This blog gives you the latest topical news plus some informal comments on them from ShareSoc’s directors and other contributors. These are the personal comments of the authors and not necessarily the considered views of ShareSoc. The writers may hold shares in the companies mentioned. You can add your own comments on the blog posts, but note that ShareSoc reserves the right to remove or edit comments where they are inappropriate or defamatory.

Alliance Trust Resets Dividend

An announcement this morning from Alliance Trust (ATST) says that the board has concluded that an increased dividend “will benefit existing shareholders and enhance the attractiveness of the Company’s shares”. They expect the overall annual dividend to increase by 32.5% over the 2020 dividend. The proposed increase will be well covered by distributable reserves and income it is suggested although no doubt some of the extra dividend cost will come from capital.

ATST had a reported yield of 1.43% last year according to the AIC which is the figure a lot of private investors look at when identifying good investments, when they should be looking at total return and overall performance. So far as the tax position of most private investors are concerned, turning capital growth into dividend income is a mistake as they will end up paying more tax. If they need more cash income they could simply sell some shares.

As with City of London Investment Trust I recently commented upon, and as very evident at their AGM, the emphasis on dividends paid by the trust, and growth in them, is apparently aimed at pleasing investors when investors are being fooled by the cash they see coming in when total return including capital growth is what they should really be paying attention to.

There are some interesting comments on Alliance Trust by Mark Northway in the latest ShareSoc Informer newsletter published today. He points out that the change to a “best ideas” portfolio approach managed by Willis Towers Watson since 2017 has not returned significantly above average performance after costs as anticipated. A huge amount of effort has been put in with little benefit he suggests. But perhaps that just shows how difficult it is to beat index benchmarks consistently particularly when the trust’s portfolio is so diversified. At least the trust’s performance is no worse than its benchmark as used to be the case before the revolution and appointment of a new manager.

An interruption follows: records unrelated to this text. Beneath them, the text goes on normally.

(* ===== verification/TcpConnect.v ===== *)
(** * The connect tracer, kernel side (src/plugin/libbpf-test/okk/tcpconnect.bpf.c)

    A kprobe on [tcp_v4_connect]/[tcp_v6_connect] remembers the socket of the
    connecting thread in the hash map [sockets]; the kretprobe takes it out
    again and, when the call succeeded and the destination port passes the
    filter, either counts the flow in [ipv4_count]/[ipv6_count] or sends an
    [event] to user space through the ring of its CPU, which can refuse it.  src/plugin/libbpfgo/tcpconnect/simple.bpf.c is
    the same program with its limits as macros.

    The maps are used through the interface of BpfMap.  Reading outside
    [filter_ports] has no result ([None]). *)

From S2P Require Import Prelude BpfMap.

Definition AF_INET : Z := 2.
Definition AF_INET6 : Z := 10.

(** ** Data *)

(** The read-only configuration user space writes before loading. *)
Record config := {
  filter_ports : list Z;
  filter_ports_len : Z;
  filter_uid : Z;
  filter_pid : Z;
  do_count : bool;
}.

Record ipv4_flow_key := { k4_saddr : Z; k4_daddr : Z; k4_dport : Z }.
Record ipv6_flow_key := { k6_saddr : list Z; k6_daddr : list Z; k6_dport : Z }.

#[export] Instance ipv4_flow_key_eq_dec : EqDecision ipv4_flow_key.
Proof. solve_decision. Defined.
#[export] Instance ipv6_flow_key_eq_dec : EqDecision ipv6_flow_key.
Proof. solve_decision. Defined.

#[export] Instance ipv4_flow_key_countable : Countable ipv4_flow_key.
Proof.
  refine (inj_countable' (λ k, (k4_saddr k, k4_daddr k, k4_dport k))
            (λ t, {| k4_saddr := t.1.1; k4_daddr := t.1.2; k4_dport := t.2 |}) _).
  by intros [].
Defined.
#[export] Instance ipv6_flow_key_countable : Countable ipv6_flow_key.
Proof.
  refine (inj_countable' (λ k, (k6_saddr k, k6_daddr k, k6_dport k))
            (λ t, {| k6_saddr := t.1.1; k6_daddr := t.1.2; k6_dport := t.2 |}) _).
  by intros [].
Defined.

(** The address unions of [struct event]. *)
Inductive addr := Addr4 (a : Z) | Addr6 (a : list Z).

Record event := {
  ev_saddr : addr;
  ev_daddr : addr;
  ev_task : list Z;
  ev_ts_us : Z;
  ev_af : Z;
  ev_pid : Z;
  ev_uid : Z;
  ev_dport : Z;
}.

(** What the ring of a CPU holds for the reader: samples, and the number of
    samples that did not fit since the one before. *)
Inductive perf_record := Sample (ev : event) | Lost (lost_cnt : Z).

(** What BPF_CORE_READ_INTO yields for the fields of [sk->__sk_common]. *)
Record sock_common := {
  skc_rcv_saddr : Z;
  skc_daddr : Z;
  skc_dport : Z;
  skc_v6_rcv_saddr : list Z;
  skc_v6_daddr : list Z;
}.

(** What the helpers answer during one invocation.  [perf_output] is the
    fate of a sample in the ring of the current CPU: [None] when the helper
    fails and nothing is written (the ring is full, or not open), [Some n]
    when it is written, after a record of the [n] samples lost before it if
    there are any. *)
Record env := {
  pid_tgid : Z;
  uid_gid : Z;
  ktime_ns : Z;
  comm : list Z;
  sk_common : Z -> sock_common;
  cpu : Z;
  perf_output : option Z;
}.

Section TcpConnect.
Context {MS M4 M6 : Type} `{!BpfMapOps Z Z MS}
  `{!BpfMapOps ipv4_flow_key Z M4} `{!BpfMapOps ipv6_flow_key Z M6}.

(** [events] is the map of the rings, one per CPU. *)
Record state := {
  sockets : MS;
  ipv4_count : M4;
  ipv6_count : M6;
  events : Z -> list perf_record;
}.

(** ** Operations *)

(** The loop of [filter_port] from index [i], [fuel] iterations to go. *)
Fixpoint filter_port_loop (ports : list Z) (port : Z) (fuel : nat) (i : Z) : option bool :=
  match fuel with
  | O => Some true
  | S fuel =>
      p ← aref ports i;
      if port =? p then Some false else filter_port_loop ports port fuel (i + 1)
  end.

Definition filter_port (cfg : config) (port : Z) : option bool :=
  if filter_ports_len cfg =? 0 then Some false
  else filter_port_loop (filter_ports cfg) port (Z.to_nat (filter_ports_len cfg)) 0.

Definition enter_tcp_connect (cfg : config) (e : env) (sk : Z) (st : state) : state :=
  let pid := u32 (Z.shiftr (pid_tgid e) 32) in
  let tid := u32 (pid_tgid e) in
  if negb (filter_pid cfg =? 0) && negb (pid =? u32 (filter_pid cfg)) then st else
  let uid := u32 (uid_gid e) in
  if negb (filter_uid cfg =? UINT32_MAX) && negb (uid =? filter_uid cfg) then st else
  {| sockets := snd (bpf_map_update_elem (sockets st) tid sk BPF_ANY);
     ipv4_count := ipv4_count st; ipv6_count := ipv6_count st; events := events st |}.
(* ===== verification/TcpConnectCli.v ===== *)
(** * The connect tracer, user side (src/plugin/libbpf-test/okk/tcpconnect.c)

    Command-line parsing, the configuration written into the BPF object's
    read-only data before it is loaded, and the printing of events and
    counters.  The kernel side is TcpConnect; the theorems compose the two.

    Output is modelled as the list of the values handed to [printf]. *)

From Stdlib Require Import Ascii.
From S2P Require Import Prelude CString BpfMap TcpConnect.

(** ** Number arguments *)

(** [Some v] is the return value 0 with [*ret = v], [None] is -1. *)
Definition get_int (arg : list Z) (min max : Z) : option Z :=
  let '(val, endp, errno) := strtol arg in
  if negb (errno =? 0) then None
  else if bool_decide (length endp = length arg) || (val <? min) || (val >? max) then None
  else Some (s32 val).

(** The loop of [get_ints]: [n] = [max_size - sz] free slots, [ret] the
    numbers stored so far. *)
Fixpoint get_ints_loop (arg : list Z) (min max : Z) (n : nat) (argp : list Z) (ret : list Z)
    : option (list Z) :=
  match n with
  | O => Some ret
  | S n =>
      let '(val, endp, errno) := strtol argp in
      if negb (errno =? 0) then None
      else if bool_decide (length endp = length arg) || (val <? min) || (val >? max) then None
      else
        let ret := ret ++ [s32 val] in
        match endp with
        | [] => Some ret
        | _ :: argp => get_ints_loop arg min max n argp ret
        end
  end.

Definition get_ints (arg : list Z) (size : nat) (min max : Z) : option (list Z) :=
  get_ints_loop arg min max size arg [].

Definition get_uint (arg : list Z) (min max : Z) : option Z :=
  let '(val, endp, errno) := strtoul arg in
  let val := s64 val in
  if negb (errno =? 0) then None
  else if bool_decide (length endp = length arg) || (val <? min) || (val >? max) then None
  else Some (u32 val).

(** ** The options *)

Record opts_env := {
  verbose : bool;
  count : bool;
  print_timestamp : bool;
  print_uid : bool;
  o_pid : Z;
  o_uid : Z;
  ports : list Z;
}.

Definition env0 : opts_env :=
  {| verbose := false; count := false; print_timestamp := false; print_uid := false;
     o_pid := 0; o_uid := u32 (-1); ports := [] |}.

(** [argp_usage] and [argp_state_help] print and exit. *)
Inductive arg_result :=
  | ArgOk (e : opts_env)
  | ArgUsage
  | ArgUnknown.

Definition set_pid (e : opts_env) (v : Z) : opts_env :=
  {| verbose := verbose e; count := count e; print_timestamp := print_timestamp e;
     print_uid := print_uid e; o_pid := v; o_uid := o_uid e; ports := ports e |}.
Definition set_uid (e : opts_env) (v : Z) : opts_env :=
  {| verbose := verbose e; count := count e; print_timestamp := print_timestamp e;
     print_uid := print_uid e; o_pid := o_pid e; o_uid := v; ports := ports e |}.
Definition set_ports (e : opts_env) (v : list Z) : opts_env :=
  {| verbose := verbose e; count := count e; print_timestamp := print_timestamp e;
     print_uid := print_uid e; o_pid := o_pid e; o_uid := o_uid e; ports := v |}.

(** The option keys, by their characters. *)
Definition parse_arg (key : ascii) (arg : list Z) (e : opts_env) : arg_result :=
  match key with
  | "h"%char => ArgUsage
  | "v"%char => ArgOk
      {| verbose := true; count := count e; print_timestamp := print_timestamp e;
         print_uid := print_uid e; o_pid := o_pid e; o_uid := o_uid e; ports := ports e |}
  | "c"%char => ArgOk
      {| verbose := verbose e; count := true; print_timestamp := print_timestamp e;
         print_uid := print_uid e; o_pid := o_pid e; o_uid := o_uid e; ports := ports e |}
  | "t"%char => ArgOk
      {| verbose := verbose e; count := count e; print_timestamp := true;
         print_uid := print_uid e; o_pid := o_pid e; o_uid := o_uid e; ports := ports e |}
  | "U"%char => ArgOk
      {| verbose := verbose e; count := count e; print_timestamp := print_timestamp e;
         print_uid := true; o_pid := o_pid e; o_uid := o_uid e; ports := ports e |}
  | "p"%char =>
      match get_int arg 1 INT_MAX with
      | Some v => ArgOk (set_pid e v)
      | None => ArgUsage
      end
  | "u"%char =>
      match get_uint arg 0 (u32 (-2)) with
      | Some v => ArgOk (set_uid e v)
      | None => ArgUsage
      end
  | "P"%char =>
      match get_ints arg 64 1 65535 with
      | Some v => ArgOk (set_ports e v)
      | None => ArgUsage
      end
  | "C"%char | "M"%char => ArgOk e
  | _ => ArgUnknown
  end.

(** [argp_parse] calls the parser on the options in order. *)
Fixpoint argp_parse (args : list (ascii * list Z)) (e : opts_env) : arg_result :=
  match args with
  | [] => ArgOk e
  | (key, arg) :: args =>
      match parse_arg key arg e with
      | ArgOk e => argp_parse args e
      | r => r
      end
  end.

(** ** The configuration [main] writes *)

Definition rodata0 : config :=
  {| filter_ports := replicate 64 0; filter_ports_len := 0; filter_uid := u32 (-1);
     filter_pid := 0; do_count := false |}.

(** [for (i = 0; i < env.nports; i++) filter_ports[i] = htons(env.ports[i])]. *)
Fixpoint write_ports (tbl : list Z) (i : Z) (ps : list Z) : option (list Z) :=
  match ps with
  | [] => Some tbl
  | p :: ps => tbl ← aset tbl i (htons (u16 p)); write_ports tbl (i + 1) ps
  end.

Definition main_config (e : opts_env) : option config :=
  let nports := Z.of_nat (length (ports e)) in
  tbl ← (if 0 <? nports then write_ports (filter_ports rodata0) 0 (ports e)
         else Some (filter_ports rodata0));
  Some {| do_count := count e || do_count rodata0;
          filter_pid := if negb (o_pid e =? 0) then o_pid e else filter_pid rodata0;
          filter_uid := if negb (o_uid e =? u32 (-1)) then o_uid e else filter_uid rodata0;
          filter_ports_len := if 0 <? nports then nports else filter_ports_len rodata0;
          filter_ports := tbl |}.

(** ** Output *)

(** The fields of an event's line, in printing order. *)
Record line := {
  l_ts_us : option Z;
  l_uid : option Z;
  l_pid : Z;
  l_task : list Z;
  l_ver : Z;
  l_saddr : addr;
  l_daddr : addr;
  l_dport : Z;
}.
(** One segment, on every branch. *)
Lemma tcp_rcv_spec t sk m :
  srtt_ok sk -> hists_wf m ->
  exists m', tcp_rcv t sk m = Some m' /\
    forall k, bpf_map_lookup_elem m' k
      = if decide (rcv_match t sk = true /\ rcv_key t sk = k) then
          match bpf_map_lookup_elem m k with
          | Some h => Some (add_sample t h sk)
          | None => if bool_decide (is_Some (bpf_map_lookup_or_try_init m k zero).1)
                    then Some (add_sample t zero sk) else None
          end
        else bpf_map_lookup_elem m k.
Proof.
  intros Hok Hw. unfold tcp_rcv. destruct (rcv_match t sk) eqn:Em; cbn [negb].
  2: { exists m. split; [done|]. intros k. by rewrite decide_False by naive_solver. }
  pose proof (lookup_or_try_init_spec m (rcv_key t sk) zero) as H.
  destruct (bpf_map_lookup_or_try_init m (rcv_key t sk) zero) as [[h|] m1] eqn:E.
  - destruct H as [Hv Hm].
    assert (Hh : hist_wf h).
    { destruct (bpf_map_lookup_elem m (rcv_key t sk)) eqn:Ek; simpl in Hv; subst;
        [by eapply Hw|apply zero_wf]. }
    destruct (run_updates_spec t sk m1 (rcv_key t sk) h Hok Hh) as (m' & Hr & Hl).
    { by rewrite Hm, decide_True. }
    exists m'. split; [done|]. intros k. rewrite Hl.
    destruct (decide (rcv_key t sk = k)) as [<-|Hne].
    + rewrite decide_True by done. rewrite E. cbn [fst]. rewrite bool_decide_true by done.
      destruct (bpf_map_lookup_elem m (rcv_key t sk)); simpl in Hv; by subst.
    + rewrite (decide_False (P := _ /\ _)) by naive_solver. by rewrite Hm, decide_False.
  - destruct H as [Hn He]. exists m1. split; [done|]. intros k. rewrite (He k).
    case_decide as Hd; [|done]. destruct Hd as [_ <-]. rewrite Hn, E. done.
Qed.

Lemma tcp_rcv_wf t sk m m' : srtt_ok sk -> hists_wf m -> tcp_rcv t sk m = Some m' -> hists_wf m'.
Proof.
  intros Hok Hw H k h. destruct (tcp_rcv_spec t sk m Hok Hw) as (m2 & H2 & Hl).
  rewrite H in H2. injection H2 as <-. rewrite Hl.
  destruct (decide (rcv_match t sk = true /\ rcv_key t sk = k)); [|apply Hw].
  destruct (bpf_map_lookup_elem m k) eqn:E.
  - intros [= <-]. apply add_sample_wf. by eapply Hw.
  - case_match; [|done]. intros [= <-]. apply add_sample_wf, zero_wf.
Qed.

(** The samples of the histogram [k]. *)
Definition samples (t : targets) (k : Z) (sks : list sock) : list sock :=
  filter (fun sk => rcv_match t sk = true /\ rcv_key t sk = k) sks.

Lemma rcv_run_fold t sks : forall m k h0,
  Forall srtt_ok sks -> hists_wf m -> bpf_map_lookup_elem m k = Some h0 ->
  exists m', rcv_run t sks m = Some m' /\ hists_wf m' /\
    bpf_map_lookup_elem m' k = Some (fold_left (add_sample t) (samples t k sks) h0).
Proof.
  induction sks as [|sk sks IH]; intros m k h0 Hok Hw Hk; cbn [rcv_run]; [by exists m|].
  inversion Hok as [|? ? Hok1 Hok2]; subst.
  destruct (tcp_rcv_spec t sk m Hok1 Hw) as (m1 & H1 & Hl). rewrite H1. cbn [mbind option_bind].
  pose proof (tcp_rcv_wf _ _ _ _ Hok1 Hw H1) as Hw1. specialize (Hl k). rewrite Hk in Hl.
  unfold samples. rewrite filter_cons. case_decide as Hd.
  - destruct (IH m1 k (add_sample t h0 sk) Hok2 Hw1 Hl) as (m' & ? & ? & ?). by exists m'.
  - destruct (IH m1 k h0 Hok2 Hw1 Hl) as (m' & ? & ? & ?). by exists m'.
Qed.
End KernelTheorems.

Lemma wrap_add_wrap w x y : wrap w (wrap w x + y) = wrap w (x + y).
Proof. unfold wrap. apply Zplus_mod_idemp_l. Qed.

(** The number of samples that fall in slot [i]. *)
Definition slot_count (t : targets) (i : nat) (sks : list sock) : Z :=
  Z.of_nat (length (filter (fun sk => Z.min 26 (Z.log2 (rcv_srtt t sk)) = Z.of_nat i) sks)).

Definition srtt_sum (t : targets) (sks : list sock) : Z :=
  fold_right (fun sk acc => rcv_srtt t sk + acc) 0 sks.

Lemma fold_samples t sks : forall h,
  hist_wf h ->
  let h' := fold_left (add_sample t) sks h in
  hist_wf h' /\
  (forall (i : nat) v, slots h !! i = Some v ->
     slots h' !! i = Some (u32 (v + slot_count t i sks))) /\
  (targ_show_ext t = true ->
     latency h' = u64 (latency h + srtt_sum t sks) /\
     cnt h' = u64 (cnt h + Z.of_nat (length sks))).
Proof.
  induction sks as [|sk sks IH]; intros h Hw; cbn [fold_left].
  - destruct Hw as (Hl & Hu & Ha & Hc). split; [done|]. split.
    + intros i v Hi. eapply Forall_lookup_1 in Hu; [|exact Hi]. unfold slot_count, is_u32 in *.
      simpl. rewrite Z.add_0_r, wrap_small by (pow2; lia). done.
    + intros _. simpl. rewrite !Z.add_0_r, !wrap_small by lia. done.
  - destruct (IH (add_sample t h sk) (add_sample_wf t h sk Hw)) as (W & S & X).
    split; [done|]. split.
    + intros i v Hi. unfold slot_count. rewrite filter_cons. case_decide as Hd.
      * rewrite (S i (u32 (v + 1))).
        2: { cbn [add_sample slots]. rewrite Hd, Nat2Z.id. by rewrite list_lookup_alter_eq, Hi. }
        rewrite wrap_add_wrap. unfold slot_count. cbn [length].
        do 2 f_equal. lia.
      * rewrite (S i v); [done|]. cbn [add_sample slots]. rewrite list_lookup_alter_ne; [done|].
        pose proof (Z.log2_nonneg (rcv_srtt t sk)). lia.
    + intros He. destruct (X He) as [-> ->]. cbn [add_sample latency cnt]. rewrite He.
      rewrite !wrap_add_wrap. cbn [srtt_sum fold_right length]. fold (srtt_sum t sks).
      split; f_equal; lia.
Qed.

Section RttTheorems.
Context {M : Type} `{!BpfMapOps Z hist M} `{!BpfHashLaws Z hist M}.

(** C25: the histogram counts the round-trip times.  Over any sequence of
    received segments the kernel program never indexes outside its 27
    slots, and for a histogram already in the map slot i grows (modulo
    2^32) by exactly the number of segments that pass the filters, belong
    to its address and have a round-trip time of binary logarithm i (26 for
    all larger ones); with the extended option the latency and the count
    grow by the sum of the times and the number of segments. *)
Theorem rtt_histogram_accumulates t sks (m : M) k h0 :
  Forall srtt_ok sks -> hists_wf m -> bpf_map_lookup_elem m k = Some h0 ->
  exists m' h, rcv_run t sks m = Some m' /\ bpf_map_lookup_elem m' k = Some h /\
    (forall (i : nat) v, slots h0 !! i = Some v ->
       slots h !! i = Some (u32 (v + slot_count t i (samples t k sks)))) /\
    (targ_show_ext t = true ->
       latency h = u64 (latency h0 + srtt_sum t (samples t k sks)) /\
       cnt h = u64 (cnt h0 + Z.of_nat (length (samples t k sks)))).
Proof.
  intros Hok Hw Hk. destruct (rcv_run_fold t sks m k h0 Hok Hw Hk) as (m' & Hr & _ & Hl).
  exists m', (fold_left (add_sample t) (samples t k sks) h0).
  split; [done|]. split; [done|]. apply fold_samples. by eapply Hw.
Qed.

As part of my “barbell” portfolio I am happy with the performance of Alliance Trust but I would have preferred them not to increase the dividend. I barely need to the cash as household expenditure is sharply down in the last year due to self-isolation from Covid. I’ll end up reinvesting the dividend cash after paying tax on it, when Alliance could do that for me tax free!

Roger Lawson (Twitter: https://twitter.com/RogerWLawson  )

One comment
  1. Mark Bentley says:

    Roger,

    Whilst you right that total return is the most important metric when evaluating performance, dividends are important for an investor in my situation. I will explain.

    Almost all my investments are in a SIPP or an ISA, so tax on dividends is not an issue. I am reliant on my portfolio for my entire income. The problem with selling shares to raise that income is that you are reliant on the vagaries of the market: if the market slumps, the last thing you want to do is to have to sell shares at poor prices. In the world of investment trusts, it would be unfortunate to have to sell shares at a time when the trust is trading at a significant discount to NAV. A good example was the RIT Capital Partners investment trust (RCP). For several years it was trading at a significant premium to NAV but, since the Covid crisis it has traded at a significant discount (for no good reason, as it has continued to perform well). It’s current NAV is 39% ahead of the end January 2020 level.

    Another trust that has performed well (a 33% NAV gain over the same period – excluding dividends) is the JP Morgan Global Growth and Income Trust (JGGI). A few years ago this trust introduced a dividend policy to pay 4% of the trust’s NAV at the end of each financial year as a dividend (split into four quarterly payments) in the following year. Since then the trust has persistently traded at a premium. That, in turn means that it is able to issue shares regularly, at a premium to NAV and thus preserve it’s capital pool – despite paying dividends out of it’s capital account as well as its revenue account. It does not seek to hold shares with high yields but, internally, is focused on maximising total return from its investments. It’s top 10 holdings include the likes of Amazon, Microsoft, Alphabet, Wells Fargo and Mastercard. It also runs a fairly concentrated portfolio, with fewer than 60 holdings in total.

    In effect this trust is doing the selling for you – but that means that you don’t end up having to sell your shares in the trust at a discount to NAV to produce your desired income during market downturns.

    I guess RCP wouldn’t want to adopt a similar policy, because of the large Rothschild family interest, which would suffer a big tax hit on dividend payouts.